*TASK*.
In the entries that follow, the line with "Lemma sample_prims_ok : PrimsOk sample_prims." opens the range and the line with "length (sample_uuid n)" closes it; repeat that range exactly, both lines included.

*INFORMATION PROVIDED*.

---------------

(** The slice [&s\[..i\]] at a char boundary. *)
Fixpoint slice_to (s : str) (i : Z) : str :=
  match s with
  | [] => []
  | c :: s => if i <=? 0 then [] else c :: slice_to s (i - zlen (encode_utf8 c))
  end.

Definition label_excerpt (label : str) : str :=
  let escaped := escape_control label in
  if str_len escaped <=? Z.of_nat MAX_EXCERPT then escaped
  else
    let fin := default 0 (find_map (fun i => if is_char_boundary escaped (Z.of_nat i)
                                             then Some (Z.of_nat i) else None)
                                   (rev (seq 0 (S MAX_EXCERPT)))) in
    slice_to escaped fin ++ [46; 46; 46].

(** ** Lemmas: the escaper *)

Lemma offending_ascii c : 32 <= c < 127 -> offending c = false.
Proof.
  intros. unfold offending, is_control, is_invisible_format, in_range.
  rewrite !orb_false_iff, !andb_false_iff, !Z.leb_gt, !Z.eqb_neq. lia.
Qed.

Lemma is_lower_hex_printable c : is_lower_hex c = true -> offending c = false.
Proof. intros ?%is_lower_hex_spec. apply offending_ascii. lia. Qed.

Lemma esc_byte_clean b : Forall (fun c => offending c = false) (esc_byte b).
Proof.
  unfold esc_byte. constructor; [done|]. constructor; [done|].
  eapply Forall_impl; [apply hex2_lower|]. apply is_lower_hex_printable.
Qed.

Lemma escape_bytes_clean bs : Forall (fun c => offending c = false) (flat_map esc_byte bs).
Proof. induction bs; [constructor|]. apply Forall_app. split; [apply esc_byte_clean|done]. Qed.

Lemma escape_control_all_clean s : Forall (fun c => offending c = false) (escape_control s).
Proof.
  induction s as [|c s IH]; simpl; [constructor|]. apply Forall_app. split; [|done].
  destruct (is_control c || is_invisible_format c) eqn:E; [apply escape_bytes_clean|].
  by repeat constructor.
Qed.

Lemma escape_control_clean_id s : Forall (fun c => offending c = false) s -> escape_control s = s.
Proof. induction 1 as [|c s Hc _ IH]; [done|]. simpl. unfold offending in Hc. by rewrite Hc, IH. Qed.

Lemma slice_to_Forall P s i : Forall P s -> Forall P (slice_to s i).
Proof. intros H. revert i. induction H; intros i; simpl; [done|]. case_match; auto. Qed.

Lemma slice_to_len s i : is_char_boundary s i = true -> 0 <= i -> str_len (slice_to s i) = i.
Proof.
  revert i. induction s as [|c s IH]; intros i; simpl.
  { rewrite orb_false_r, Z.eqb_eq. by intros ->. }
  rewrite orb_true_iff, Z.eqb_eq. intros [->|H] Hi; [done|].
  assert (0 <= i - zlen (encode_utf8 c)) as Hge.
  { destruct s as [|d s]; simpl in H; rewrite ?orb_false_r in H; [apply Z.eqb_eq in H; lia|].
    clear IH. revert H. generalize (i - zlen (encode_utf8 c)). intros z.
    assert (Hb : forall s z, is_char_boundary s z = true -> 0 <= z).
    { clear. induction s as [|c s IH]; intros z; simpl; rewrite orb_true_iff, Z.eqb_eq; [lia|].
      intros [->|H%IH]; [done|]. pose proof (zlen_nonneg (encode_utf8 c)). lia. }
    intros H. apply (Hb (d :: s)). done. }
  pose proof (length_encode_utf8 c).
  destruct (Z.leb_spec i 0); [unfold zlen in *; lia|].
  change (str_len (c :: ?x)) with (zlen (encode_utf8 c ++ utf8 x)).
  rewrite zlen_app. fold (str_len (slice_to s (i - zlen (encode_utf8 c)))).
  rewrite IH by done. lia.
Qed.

---------------

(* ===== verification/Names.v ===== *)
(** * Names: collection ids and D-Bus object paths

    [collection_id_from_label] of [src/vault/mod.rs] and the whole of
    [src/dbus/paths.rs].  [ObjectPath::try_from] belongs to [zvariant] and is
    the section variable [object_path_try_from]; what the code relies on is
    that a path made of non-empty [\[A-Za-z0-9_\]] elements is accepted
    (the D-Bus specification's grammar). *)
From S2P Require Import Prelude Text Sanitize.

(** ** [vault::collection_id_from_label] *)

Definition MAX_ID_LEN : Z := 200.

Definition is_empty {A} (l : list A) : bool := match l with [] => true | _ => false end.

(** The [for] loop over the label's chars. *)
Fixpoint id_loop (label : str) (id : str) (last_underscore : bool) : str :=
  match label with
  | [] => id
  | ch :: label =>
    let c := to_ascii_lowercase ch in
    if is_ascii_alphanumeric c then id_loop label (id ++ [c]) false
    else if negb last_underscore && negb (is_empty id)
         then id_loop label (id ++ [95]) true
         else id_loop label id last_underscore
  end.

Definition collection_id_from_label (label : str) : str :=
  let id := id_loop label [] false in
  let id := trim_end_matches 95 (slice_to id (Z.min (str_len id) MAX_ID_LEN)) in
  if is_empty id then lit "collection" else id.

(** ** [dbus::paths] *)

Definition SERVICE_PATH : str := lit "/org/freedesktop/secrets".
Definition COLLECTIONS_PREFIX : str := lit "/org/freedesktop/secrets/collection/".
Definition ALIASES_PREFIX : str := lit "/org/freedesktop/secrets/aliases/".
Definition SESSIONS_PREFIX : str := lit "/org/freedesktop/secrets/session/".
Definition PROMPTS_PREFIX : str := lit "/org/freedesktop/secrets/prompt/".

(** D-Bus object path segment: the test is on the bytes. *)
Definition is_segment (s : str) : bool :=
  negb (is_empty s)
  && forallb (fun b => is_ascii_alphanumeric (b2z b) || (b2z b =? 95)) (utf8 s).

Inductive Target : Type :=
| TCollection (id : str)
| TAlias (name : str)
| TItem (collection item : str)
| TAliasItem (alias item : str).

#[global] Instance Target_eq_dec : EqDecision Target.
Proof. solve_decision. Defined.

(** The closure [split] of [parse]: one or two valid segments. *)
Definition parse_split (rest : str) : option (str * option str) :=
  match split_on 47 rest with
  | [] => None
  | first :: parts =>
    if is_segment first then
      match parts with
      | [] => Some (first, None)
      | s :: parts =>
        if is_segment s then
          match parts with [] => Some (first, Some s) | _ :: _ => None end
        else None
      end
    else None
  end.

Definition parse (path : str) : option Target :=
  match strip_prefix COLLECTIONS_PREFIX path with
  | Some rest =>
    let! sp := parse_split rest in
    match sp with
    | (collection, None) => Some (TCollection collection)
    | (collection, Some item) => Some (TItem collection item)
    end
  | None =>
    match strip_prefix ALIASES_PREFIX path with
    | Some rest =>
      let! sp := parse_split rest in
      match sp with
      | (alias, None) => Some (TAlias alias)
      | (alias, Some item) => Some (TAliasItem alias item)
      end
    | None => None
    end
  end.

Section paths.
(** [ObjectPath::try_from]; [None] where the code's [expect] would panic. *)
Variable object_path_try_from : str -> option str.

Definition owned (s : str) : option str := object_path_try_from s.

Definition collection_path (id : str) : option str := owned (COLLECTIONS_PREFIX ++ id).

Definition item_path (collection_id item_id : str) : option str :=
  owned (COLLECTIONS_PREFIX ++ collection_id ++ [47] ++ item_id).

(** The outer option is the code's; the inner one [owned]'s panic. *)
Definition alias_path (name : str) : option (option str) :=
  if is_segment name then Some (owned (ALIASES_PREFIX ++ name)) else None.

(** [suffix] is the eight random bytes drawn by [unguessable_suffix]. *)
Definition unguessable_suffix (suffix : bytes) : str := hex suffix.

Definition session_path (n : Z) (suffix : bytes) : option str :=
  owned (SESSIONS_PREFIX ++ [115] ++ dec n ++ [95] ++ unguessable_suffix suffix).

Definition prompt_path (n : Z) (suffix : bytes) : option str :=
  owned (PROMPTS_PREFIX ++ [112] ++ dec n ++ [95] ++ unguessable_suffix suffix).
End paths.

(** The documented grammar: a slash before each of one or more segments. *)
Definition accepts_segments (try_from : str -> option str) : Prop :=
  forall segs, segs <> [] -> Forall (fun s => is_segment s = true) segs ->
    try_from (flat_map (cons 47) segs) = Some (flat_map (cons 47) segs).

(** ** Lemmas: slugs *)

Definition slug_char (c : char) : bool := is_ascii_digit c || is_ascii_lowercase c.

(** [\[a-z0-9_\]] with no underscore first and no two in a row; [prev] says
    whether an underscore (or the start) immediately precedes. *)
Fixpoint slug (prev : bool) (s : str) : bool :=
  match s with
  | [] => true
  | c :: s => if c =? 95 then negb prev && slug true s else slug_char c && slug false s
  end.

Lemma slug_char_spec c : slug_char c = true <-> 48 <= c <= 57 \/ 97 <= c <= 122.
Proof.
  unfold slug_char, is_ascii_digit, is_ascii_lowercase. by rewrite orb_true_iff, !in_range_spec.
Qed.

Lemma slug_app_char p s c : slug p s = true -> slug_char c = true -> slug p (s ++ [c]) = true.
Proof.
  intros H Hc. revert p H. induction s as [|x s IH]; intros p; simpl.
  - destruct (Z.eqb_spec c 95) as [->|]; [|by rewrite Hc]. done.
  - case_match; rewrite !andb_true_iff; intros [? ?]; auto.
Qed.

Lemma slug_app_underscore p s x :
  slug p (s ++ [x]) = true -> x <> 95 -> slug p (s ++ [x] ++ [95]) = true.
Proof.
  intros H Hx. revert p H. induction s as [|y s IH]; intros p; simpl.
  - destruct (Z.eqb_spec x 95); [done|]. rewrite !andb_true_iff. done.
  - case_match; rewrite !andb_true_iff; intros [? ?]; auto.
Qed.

---------------

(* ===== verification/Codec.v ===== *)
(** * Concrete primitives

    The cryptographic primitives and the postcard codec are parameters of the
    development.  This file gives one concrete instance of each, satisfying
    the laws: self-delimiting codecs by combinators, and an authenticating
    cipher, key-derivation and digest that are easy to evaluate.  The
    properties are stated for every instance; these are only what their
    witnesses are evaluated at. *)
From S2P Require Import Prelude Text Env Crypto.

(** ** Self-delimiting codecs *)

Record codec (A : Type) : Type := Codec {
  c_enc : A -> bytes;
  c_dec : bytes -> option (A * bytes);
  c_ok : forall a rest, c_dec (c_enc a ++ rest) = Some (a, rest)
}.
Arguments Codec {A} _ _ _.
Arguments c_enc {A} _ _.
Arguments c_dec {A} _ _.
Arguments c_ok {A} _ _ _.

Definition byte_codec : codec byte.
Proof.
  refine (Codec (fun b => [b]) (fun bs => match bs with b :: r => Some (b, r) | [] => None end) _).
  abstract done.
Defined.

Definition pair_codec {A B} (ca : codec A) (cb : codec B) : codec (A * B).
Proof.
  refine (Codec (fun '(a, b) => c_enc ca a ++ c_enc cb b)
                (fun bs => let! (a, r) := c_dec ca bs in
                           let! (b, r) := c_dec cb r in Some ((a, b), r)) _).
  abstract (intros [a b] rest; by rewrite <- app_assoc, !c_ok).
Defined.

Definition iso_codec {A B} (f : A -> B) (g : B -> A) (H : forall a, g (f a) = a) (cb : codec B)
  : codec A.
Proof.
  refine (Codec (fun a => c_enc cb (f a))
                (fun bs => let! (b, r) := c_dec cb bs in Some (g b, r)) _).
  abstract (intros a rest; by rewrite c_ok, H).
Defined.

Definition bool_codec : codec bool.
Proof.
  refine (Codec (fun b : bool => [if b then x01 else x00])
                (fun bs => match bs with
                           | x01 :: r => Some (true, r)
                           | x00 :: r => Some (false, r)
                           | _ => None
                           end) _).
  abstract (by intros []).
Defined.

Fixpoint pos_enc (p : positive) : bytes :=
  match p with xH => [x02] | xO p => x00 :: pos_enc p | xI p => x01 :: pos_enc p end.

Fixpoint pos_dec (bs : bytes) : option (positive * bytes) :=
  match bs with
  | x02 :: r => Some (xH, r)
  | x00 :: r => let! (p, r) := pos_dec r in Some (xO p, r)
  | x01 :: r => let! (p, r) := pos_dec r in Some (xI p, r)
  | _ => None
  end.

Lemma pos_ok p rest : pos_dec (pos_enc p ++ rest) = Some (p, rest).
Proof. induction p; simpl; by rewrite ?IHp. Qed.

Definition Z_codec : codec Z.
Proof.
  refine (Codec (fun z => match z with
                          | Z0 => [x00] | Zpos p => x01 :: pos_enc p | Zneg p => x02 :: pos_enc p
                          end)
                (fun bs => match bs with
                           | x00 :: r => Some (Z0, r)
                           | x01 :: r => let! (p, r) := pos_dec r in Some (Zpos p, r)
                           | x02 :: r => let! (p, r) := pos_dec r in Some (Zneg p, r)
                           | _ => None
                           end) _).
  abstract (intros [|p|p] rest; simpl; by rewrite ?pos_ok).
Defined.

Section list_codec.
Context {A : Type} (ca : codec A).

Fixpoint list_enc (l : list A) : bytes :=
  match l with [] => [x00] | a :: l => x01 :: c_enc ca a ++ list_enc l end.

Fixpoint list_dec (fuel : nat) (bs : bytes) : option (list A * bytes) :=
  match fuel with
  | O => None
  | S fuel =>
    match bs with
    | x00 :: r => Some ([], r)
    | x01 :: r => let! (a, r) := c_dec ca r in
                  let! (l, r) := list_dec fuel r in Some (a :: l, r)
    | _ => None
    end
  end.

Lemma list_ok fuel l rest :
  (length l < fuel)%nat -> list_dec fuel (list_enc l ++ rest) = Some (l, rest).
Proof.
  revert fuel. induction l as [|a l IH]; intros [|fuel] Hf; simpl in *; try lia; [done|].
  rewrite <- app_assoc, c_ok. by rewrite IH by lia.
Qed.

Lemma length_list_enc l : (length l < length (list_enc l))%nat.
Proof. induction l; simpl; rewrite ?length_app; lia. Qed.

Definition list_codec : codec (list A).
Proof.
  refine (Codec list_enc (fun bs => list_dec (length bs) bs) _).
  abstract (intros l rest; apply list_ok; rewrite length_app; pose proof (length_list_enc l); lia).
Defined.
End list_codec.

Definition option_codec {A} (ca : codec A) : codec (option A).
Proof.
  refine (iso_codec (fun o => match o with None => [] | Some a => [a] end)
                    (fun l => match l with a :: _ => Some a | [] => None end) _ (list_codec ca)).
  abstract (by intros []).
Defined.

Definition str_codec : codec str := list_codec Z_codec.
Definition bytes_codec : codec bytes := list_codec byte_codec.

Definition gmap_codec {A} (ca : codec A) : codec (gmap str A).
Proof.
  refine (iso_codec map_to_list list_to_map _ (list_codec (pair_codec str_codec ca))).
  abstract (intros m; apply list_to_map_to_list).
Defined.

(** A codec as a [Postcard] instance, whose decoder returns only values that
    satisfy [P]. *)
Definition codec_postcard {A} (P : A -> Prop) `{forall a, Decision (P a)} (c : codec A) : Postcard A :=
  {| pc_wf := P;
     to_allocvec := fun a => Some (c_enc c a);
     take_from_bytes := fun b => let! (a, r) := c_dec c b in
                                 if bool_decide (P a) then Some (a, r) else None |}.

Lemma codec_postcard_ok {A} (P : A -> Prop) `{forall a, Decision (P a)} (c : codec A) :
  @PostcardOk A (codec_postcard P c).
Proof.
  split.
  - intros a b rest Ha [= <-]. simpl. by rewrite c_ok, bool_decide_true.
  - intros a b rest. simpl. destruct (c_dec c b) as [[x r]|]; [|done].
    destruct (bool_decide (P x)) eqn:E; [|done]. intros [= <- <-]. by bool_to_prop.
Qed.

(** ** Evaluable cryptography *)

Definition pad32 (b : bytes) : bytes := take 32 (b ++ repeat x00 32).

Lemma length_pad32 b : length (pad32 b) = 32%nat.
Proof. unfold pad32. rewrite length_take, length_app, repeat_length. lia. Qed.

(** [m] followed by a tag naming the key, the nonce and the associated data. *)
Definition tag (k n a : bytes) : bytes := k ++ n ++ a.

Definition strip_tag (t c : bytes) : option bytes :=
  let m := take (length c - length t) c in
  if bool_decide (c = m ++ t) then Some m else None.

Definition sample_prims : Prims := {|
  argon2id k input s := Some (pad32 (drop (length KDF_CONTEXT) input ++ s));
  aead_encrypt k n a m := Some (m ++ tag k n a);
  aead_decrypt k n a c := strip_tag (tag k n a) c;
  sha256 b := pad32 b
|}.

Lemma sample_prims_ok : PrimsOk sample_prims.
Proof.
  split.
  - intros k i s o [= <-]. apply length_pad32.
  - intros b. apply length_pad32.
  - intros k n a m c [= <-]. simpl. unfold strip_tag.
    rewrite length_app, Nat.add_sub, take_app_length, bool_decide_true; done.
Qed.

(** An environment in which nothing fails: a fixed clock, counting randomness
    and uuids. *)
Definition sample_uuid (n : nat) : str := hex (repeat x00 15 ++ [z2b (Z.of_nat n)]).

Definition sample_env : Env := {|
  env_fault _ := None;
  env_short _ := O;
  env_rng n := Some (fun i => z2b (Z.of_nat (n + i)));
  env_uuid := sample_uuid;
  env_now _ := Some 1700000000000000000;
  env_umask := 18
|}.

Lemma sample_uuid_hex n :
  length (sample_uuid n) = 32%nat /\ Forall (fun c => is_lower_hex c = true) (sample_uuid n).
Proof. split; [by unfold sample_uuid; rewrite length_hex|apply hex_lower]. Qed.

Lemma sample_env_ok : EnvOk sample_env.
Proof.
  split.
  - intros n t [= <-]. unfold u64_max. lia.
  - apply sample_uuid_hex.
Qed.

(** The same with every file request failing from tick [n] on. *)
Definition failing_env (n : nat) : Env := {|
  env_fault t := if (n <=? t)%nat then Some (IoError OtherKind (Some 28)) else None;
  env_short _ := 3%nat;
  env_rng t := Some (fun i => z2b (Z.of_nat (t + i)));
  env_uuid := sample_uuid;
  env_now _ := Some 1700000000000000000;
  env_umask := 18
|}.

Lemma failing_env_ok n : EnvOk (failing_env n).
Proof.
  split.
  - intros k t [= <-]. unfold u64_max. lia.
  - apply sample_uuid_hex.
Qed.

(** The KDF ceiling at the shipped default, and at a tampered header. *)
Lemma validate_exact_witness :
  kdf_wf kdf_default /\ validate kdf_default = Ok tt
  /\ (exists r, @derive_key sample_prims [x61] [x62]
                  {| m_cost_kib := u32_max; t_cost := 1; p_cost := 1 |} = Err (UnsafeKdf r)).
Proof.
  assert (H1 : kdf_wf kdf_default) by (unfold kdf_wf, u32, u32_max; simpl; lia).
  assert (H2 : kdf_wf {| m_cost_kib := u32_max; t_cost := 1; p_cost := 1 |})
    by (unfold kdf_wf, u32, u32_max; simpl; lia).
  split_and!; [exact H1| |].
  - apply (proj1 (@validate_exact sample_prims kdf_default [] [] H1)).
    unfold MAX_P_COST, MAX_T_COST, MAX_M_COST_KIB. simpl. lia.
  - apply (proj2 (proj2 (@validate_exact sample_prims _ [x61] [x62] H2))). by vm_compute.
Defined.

---------------

*EXERCISE OUTPUT*.
Lemma sample_prims_ok : PrimsOk sample_prims.
Proof.
  split.
  - intros k i s o [= <-]. apply length_pad32.
  - intros b. apply length_pad32.
  - intros k n a m c [= <-]. simpl. unfold strip_tag.
    rewrite length_app, Nat.add_sub, take_app_length, bool_decide_true; done.
Qed.

(** An environment in which nothing fails: a fixed clock, counting randomness
    and uuids. *)
Definition sample_uuid (n : nat) : str := hex (repeat x00 15 ++ [z2b (Z.of_nat n)]).

Definition sample_env : Env := {|
  env_fault _ := None;
  env_short _ := O;
  env_rng n := Some (fun i => z2b (Z.of_nat (n + i)));
  env_uuid := sample_uuid;
  env_now _ := Some 1700000000000000000;
  env_umask := 18
|}.

Lemma sample_uuid_hex n :
  length (sample_uuid n) = 32%nat /\ Forall (fun c => is_lower_hex c = true) (sample_uuid n).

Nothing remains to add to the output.